Use the original replica set name for replSetName when starting each member. You cannot change the name of a replica set, and attempting to do so results in errors.

Configuration File

If using a configuration file, set the security.keyFile option to the keyfile’s path, and the replication.replSetName option to the replica set name:

security:
  keyFile: <path-to-keyfile>
replication:
  replSetName: <replicaSetName>

Start the mongod using the configuration file:

mongod --config <path-to-config-file>

For more information on the configuration file, see configuration options.

Command Line

If using the command line option, start the mongod with the --keyFile and --replSet parameters:

mongod --keyFile <path-to-keyfile> --replSet <replicaSetName>

For more information on startup parameters, see the mongod reference page.

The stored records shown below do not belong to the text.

(** The main task spawned the pod watcher of the watch it flagged. *)
Lemma good_go_pod (flag : bool) (subs : list Subscription) (ms : list mode)
    (t w : nat) :
  good flag subs ms → ms !! t = Some (Flagged w) →
  good flag subs (<[t := Idle]> ms ++ [Live w]).
Proof.
  intros Hgood Ht.
  pose proof (lookup_lt_Some _ _ _ Ht) as Hlt.
  assert (Hsole : ∀ j y, ms !! j = Some y → claims y = true → j = t).
  { intros j y Hj Hy. by eapply (g_one _ _ _ Hgood j t y (Flagged w)). }
  assert (Hnew : Live w ∈ <[t := Idle]> ms ++ [Live w]).
  { apply elem_of_app. right. by apply list_elem_of_singleton. }
  split.
  - intros j y Hj.
    destruct (lookup_update _ _ _ _ _ _ Hlt Hj) as [[-> ->]|[[Hne Hl]|[Hge Hl]]];
      [|by eapply g_fits|].
    + by pose proof (g_fits _ _ _ Hgood t _ Ht).
    + apply list_lookup_singleton_Some in Hl as [_ <-].
      destruct j; [lia|done].
  - intros i j mi mj Hi Hj Hci Hcj.
    destruct (lookup_update _ _ _ _ _ _ Hlt Hi) as [[-> ->]|[[Hne Hl]|[Hge Hl]]];
      destruct (lookup_update _ _ _ _ _ _ Hlt Hj)
        as [[-> ->]|[[Hne' Hl']|[Hge' Hl']]]; try done.
    + by pose proof (Hsole _ _ Hl Hci).
    + by pose proof (Hsole _ _ Hl Hci).
    + by pose proof (Hsole _ _ Hl' Hcj).
    + apply list_lookup_singleton_Some in Hl as [Hi0 _].
      apply list_lookup_singleton_Some in Hl' as [Hj0 _]. lia.
  - intros k sub Hk Hopen.
    destruct (g_owned _ _ _ Hgood k sub Hk Hopen) as [H|[H|H]];
      apply list_elem_of_lookup in H as [j Hj];
      pose proof (Hsole _ _ Hj eq_refl) as ->; simplify_eq.
    by right; right.
  - intros H. trace_back Ht H.
    pose proof (fits_main _ _ _ _ _ Hgood H I) as ->.
    pose proof (fits_main _ _ _ _ _ Hgood Ht I). done.
  - intros w' H. apply (g_flag _ _ _ Hgood w). left.
    by eapply list_elem_of_lookup_2.
  - intros w' H. destruct H as [H|H]; trace_back Ht H; simplify_eq;
      try (eapply (g_stopped _ _ _ Hgood); by auto).
  - intros w' H. destruct H as [H|[H|H]]; trace_back Ht H; simplify_eq;
      try (eapply (g_range _ _ _ Hgood); by auto).
    eapply (g_range _ _ _ Hgood). right. left.
    by eapply list_elem_of_lookup_2.
Qed.

(** A task spawned a log task. *)
Lemma good_go_logs (flag : bool) (subs : list Subscription) (ms : list mode) :
  good flag subs ms → ms ≠ [] → good flag subs (ms ++ [Other]).
Proof.
  intros Hgood Hne.
  assert (Hold : ∀ y, y ∈ ms ++ [Other] → y = Other ∨ y ∈ ms).
  { intros y [Hy|Hy]%elem_of_app; [by right|].
    left. by apply list_elem_of_singleton in Hy. }
  split.
  - intros j y Hj. apply lookup_app_Some in Hj as [Hj|[Hge Hj]].
    + by eapply g_fits.
    + apply list_lookup_singleton_Some in Hj as [_ <-].
      destruct j; [|done]. destruct ms; [done|simpl in Hge; lia].
  - intros i j mi mj Hi Hj Hci Hcj.
    apply lookup_app_Some in Hi as [Hi|[_ Hi]];
      [|apply list_lookup_singleton_Some in Hi as [_ <-]; done].
    apply lookup_app_Some in Hj as [Hj|[_ Hj]];
      [|apply list_lookup_singleton_Some in Hj as [_ <-]; done].
    by eapply (g_one _ _ _ Hgood).
  - intros k sub Hk Hopen.
    destruct (g_owned _ _ _ Hgood k sub Hk Hopen) as [H|[H|H]];
      [left|right; left|right; right]; apply elem_of_app; by left.
  - intros H. apply Hold in H as [H|H]; [done|].
    destruct (g_checked _ _ _ Hgood H) as [Hflag Hnone].
    split; [done|]. intros y [->|Hy]%Hold; [done|by apply Hnone].
  - intros w H. apply (g_flag _ _ _ Hgood w).
    destruct H as [H|[H|H]]; apply Hold in H as [H|H]; auto; done.
  - intros w H. apply (g_stopped _ _ _ Hgood w).
    destruct H as [H|H]; apply Hold in H as [H|H]; auto; done.
  - intros w H. apply (g_range _ _ _ Hgood w).
    destruct H as [H|[H|H]]; apply Hold in H as [H|H]; auto; done.
Qed.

Include additional settings as appropriate to your deployment.

5

Connect a mongo shell to one of the config server mongod instances over the localhost interface. You must run the mongo shell on the same physical machine as the mongod instance.

Use rs.status() to identify the primary replica set member. If you are connected to the primary, continue to the next step. If not, identify the primary mongod and connect to it using a mongo shell over the localhost interface.

You must connect using the localhost interface because no users have been created for the deployment. After creating the first user, you must authenticate using that user to proceed regardless of how you are connected to the mongod.

Important

You must connect to the primary before proceeding.

6

Create the user administrator.

Important

After you create the first user, the localhost exception is no longer available.

The first user must have privileges to create other users, such as a user with the userAdminAnyDatabase. This ensures that you can create additional users after the Localhost Exception closes.

If at least one user does not have privileges to create users, once the localhost exception closes you may be unable to create or modify users with new privileges, and therefore unable to access necessary operations.

Add a user using the db.createUser() method. The user should have at minimum the userAdminAnyDatabase role on the admin database.

You must be connected to the primary to create users.

The following example creates the user fred with the userAdminAnyDatabase role on the admin database.

Important

Passwords should be random, long, and complex to ensure system security and to prevent or delay malicious access.

admin = db.getSiblingDB("admin")
admin.createUser(
  {
    user: "fred",
    pwd: "changeme1",
    roles: [ { role: "userAdminAnyDatabase", db: "admin" } ]
  }
)

See Database User Roles for a full list of built-in roles and related to database administration operations.

7

Authenticate as the User Administrator.

Authenticate to the admin database.

In the mongo shell, use db.auth() to authenticate. For example, the following authenticate as the user administrator fred:

db.getSiblingDB("admin").auth("fred", "changeme1" )

Alternatively, connect a new mongo shell to the primary replica set member using the -u <username>, -p <password>, and the --authenticationDatabase parameters.

mongo -u "fred" -p "changeme1" --authenticationDatabase "admin"
8

Create the cluster administrator (Optional).

The cluster administrator user has the clusterAdmin role, which grants access to replication operations.

Create a cluster administrator user and assign the clusterAdmin role in the admin database:

db.getSiblingDB("admin").createUser(
  {
    "user" : "ravi",
    "pwd" : "changeme2",
    roles: [ { "role" : "clusterAdmin", "db" : "admin" } ]
  }
)

See Cluster Administration Roles for a full list of built-in roles related to replica set operations.

9

Create additional users (Optional).

Create users to allow clients to connect and interact with the replica set. See Database User Roles for basic built-in roles to use in creating read-only and read-write users.

You may also want additional administrative users. For more information on users, see Users.

x.509 Internal Authentication

For details on using x.509 for internal authentication, see Use x.509 Certificate for Membership Authentication.

To upgrade from keyfile internal authentication to x.509 internal authentication, see Upgrade from Keyfile Authentication to x.509 Authentication.